KATHMANDU: The Nepali Army has sought interest-tax exemption on its Welfare Fund income earned from the deposits in various Banks and Financial Institutions (BFIs).
The Army Welfare Fund is a not-for-profit body dedicated to the welfare of serving and retired military personnel and their dependents, the national force said, requesting the government for total exemption of the currently levied 15 per cent interest-tax.
The government levies five per cent in the capital gain from the saving of BFIs as income tax, whereas it collects 15 per cent from institutions and organisations under the same topic. Chief of the Army Staff Gaurav SJB Rana raised this issue with Prime Minister Sushil Koirala, who is also looking after the Defence portfolio, during the latter’s observation visit to the Army headquarters last month.
Earlier, the NA requested for the same through the Ministry of Defence, which did not make any correspondence in reply. “We have been requesting the MoD for the exemption of interest-tax,” said an official at the NA’s Welfare Fund. Army spokesperson Brigadier General Jagadish Chandra Pokharal said the issue was lately raised at the level of Prime Minister Koirala, when he was on an observation visit to the army headquarters on March 25.
An estimated Rs 25 billion is in the NA’s fund, which is deposited in about six dozen BFIs, including at all commercial banks in the country. As per the Auditor-General’s report, the fund had Rs 23.61 billion cash and additional Rs 2.1 billion as investment in various projects as of mid-July 2013. According to Pokharel, the national force last year paid more than Rs 220 million as income tax to the government from its fund’s earning as interest from BFIs. The fund’s amount has been increasing every year and the total cash-amount is estimated to reach Rs 26 billion by the end of this fiscal.

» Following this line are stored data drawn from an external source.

Lemma NextToken_step l tok l' :
  lex_ok l -> NextToken l = (tok, l') -> token_step l tok l'.
Proof.
  intros Hl. pose proof (scan_advances is_blank l Hl) as Hs.
  pose proof (advances_ok _ _ Hs) as Ho.
  set (m := skipWhitespace l). fold (skipWhitespace l) in Hs, Ho. fold m in Hs, Ho.
  intros Hn. cut (token_step m tok l').
  { intros (H1 & H2 & H3). destruct Hs as (_ & Hi & Hle). rewrite Hi in H3.
    unfold token_step. split_and!; [by eapply advances_trans; [|done]; repeat split; try apply Ho | lia | lia | done]. }
  revert Hn. unfold NextToken. fold m.
  set (pos := mkPosition (line m) (col m) (position m)).
  assert (Offset pos = position m) as Hp by done. clearbody pos.
  assert (forall t, ch m <> 0 -> token_step m (single t pos m).1 (single t pos m).2) as Hsingle
    by (intros; by apply single_step).
  assert (forall s t o, ch m <> 0 -> token_step m (pair_or s t o pos m).1 (pair_or s t o pos m).2) as Hpair
    by (intros; by apply pair_or_step).
  assert (forall b n t, ch m <> 0 ->
    token_step m (single t pos (set_condition m b n)).1 (single t pos (set_condition m b n)).2) as Hset.
  { intros b n t Hc.
    exact (single_step t pos (set_condition m b n) (set_condition_ok _ b n Ho) Hp Hc). }
  clearbody m. clear Hs Hl.
  repeat match goal with
  | |- context [if ch m =? ?z then _ else _] =>
      let E := fresh "E" in destruct (ch m =? z) eqn:E; bool_to_prop;
      [solve [let Heq := fresh in intros Heq;
        match type of Heq with ?a = _ =>
          replace tok with a.1 by (by rewrite Heq); replace l' with a.2 by (by rewrite Heq)
        end; first [apply Hpair | apply Hsingle | apply Hset | destruct (_ <=? 0); apply Hset]; lia] |] end.
  destruct (ch m =? 34) eqn:E34; [|destruct (ch m =? 0) eqn:E0']; bool_to_prop.
  - destruct (readString m) as [s l1] eqn:Es. intros [= <- <-].
    destruct (readString_advances _ _ _ Ho Es) as [H1 H2].
    unfold token_step; simpl. rewrite Hp. split_and!; [done|lia|done|].
    intros _. apply rune_at_lt. rewrite <- (proj1 Ho). lia.
  - intros [= <- <-]. unfold token_step; simpl. rewrite Hp, (proj2 Ho).
    split_and!; [by apply readChar_advances|lia|lia|done].
  - destruct (isLetter (ch m)) eqn:El.
    + destruct (readIdentifier m) as [s l1] eqn:Es. intros [= <- <-].
      unfold readIdentifier in Es. injection Es as Es1 Es2.
      assert ((fun c => isLetter c || isDigit c) 0 = false) as H0 by done.
      pose proof (scan_advances (fun c => isLetter c || isDigit c) m Ho) as H1.
      pose proof (scan_consumes (fun c => isLetter c || isDigit c) m Ho H0
        ltac:(simpl; by rewrite El)) as H2.
      rewrite Es2 in H1, H2.
      unfold token_step; simpl. rewrite Hp. split_and!; [done|lia|done|].
      intros _. apply rune_at_lt. rewrite <- (proj1 Ho). lia.
    + destruct (isDigit (ch m)) eqn:Ed.
      * destruct (readNumberOrIP m) as [[s t] l1] eqn:Es. intros [= <- <-].
        destruct (readNumberOrIP_advances _ _ _ _ Ho Ed Es) as [H1 H2].
        unfold token_step; simpl. rewrite Hp. split_and!; [done|lia|done|].
        intros _. apply rune_at_lt. rewrite <- (proj1 Ho). lia.
      * intros Heq. replace tok with (single TokIllegal pos m).1 by (by rewrite Heq).
        replace l' with (single TokIllegal pos m).2 by (by rewrite Heq). apply Hsingle. lia.
Qed.
End LetterLemmas.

The fund was created almost 40 years ago, and most of its earning is the amount collected as levy on the perks and allowances of NA personnel deputed in various peacekeeping missions around the globe. The NA levies some 22 per cent on peacekeepers’ earnings. It has been using the money to run welfare projects, including academic and health institutions, building shelters, targeting the incumbent and retired personnel, their dependents and children. “The army itself has been undertaking so many welfare activities that the government should have undertaken,” said Pokharel. “If the income tax is exempted, we will conduct more welfare schemes.”